= YOUR GOAL =
Write the entries out in full, matching them exactly.

(Data excerpts)
+ + + +

Definition is_primitive (v : option Value) : bool :=
  match v with
  | Some (VArr _) | Some (VObj _) => false
  | _ => true
  end.

Definition wf_subjects (l : list Subject) : bool := forallb wf_obj l.

Definition wf_update (u : GraphUpdate) : bool :=
  wf_subjects (at_delete u) && wf_subjects (at_insert u).

(** What the table of an [AffectedLoader] says: [id] has an entry, and [p]
    is in the entry of [id]. *)
Definition table : Type := list (string * list string).

Definition listed (t : table) (id : string) : Prop := In id (map fst t).

Definition to_load (t : table) (id p : string) : Prop :=
  exists ps, table_get id t = Some ps /\ In p ps.

(** The loop of [addProperties] over the keys of one subject. *)
Definition add_keys (subject : Subject) (id : string) (ks : list string) (t : table)
  : table :=
  fold_left
    (fun t property =>
       if isPropertyObject property (obj_get property subject)
       then match table_get id t with
            | Some ps => table_set id (Set_add property ps) t
            | None => t
            end
       else t)
    ks t.


(** An update that deletes the name of [fred]. *)
Definition delete_fred : GraphUpdate :=
  mkGraphUpdate [[("@id", VStr "fred"); ("name", VStr "Fred")]] [].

+ + + +

= EXERCISE SOLUTION =
Definition is_primitive (v : option Value) : bool :=
  match v with
  | Some (VArr _) | Some (VObj _) => false
  | _ => true
  end.

Definition wf_subjects (l : list Subject) : bool := forallb wf_obj l.

Definition wf_update (u : GraphUpdate) : bool :=
  wf_subjects (at_delete u) && wf_subjects (at_insert u).

(** What the table of an [AffectedLoader] says: [id] has an entry, and [p]
    is in the entry of [id]. *)
Definition table : Type := list (string * list string).

Definition listed (t : table) (id : string) : Prop := In id (map fst t).

Definition to_load (t : table) (id p : string) : Prop :=
  exists ps, table_get id t = Some ps /\ In p ps.

(** The loop of [addProperties] over the keys of one subject. *)
Definition add_keys (subject : Subject) (id : string) (ks : list string) (t : table)
  : table :=
  fold_left
    (fun t property =>
       if isPropertyObject property (obj_get property subject)
       then match table_get id t with
            | Some ps => table_set id (Set_add property ps) t
            | None => t
            end
       else t)
    ks t.


(** An update that deletes the name of [fred]. *)
Definition delete_fred : GraphUpdate :=
  mkGraphUpdate [[("@id", VStr "fred"); ("name", VStr "Fred")]] [].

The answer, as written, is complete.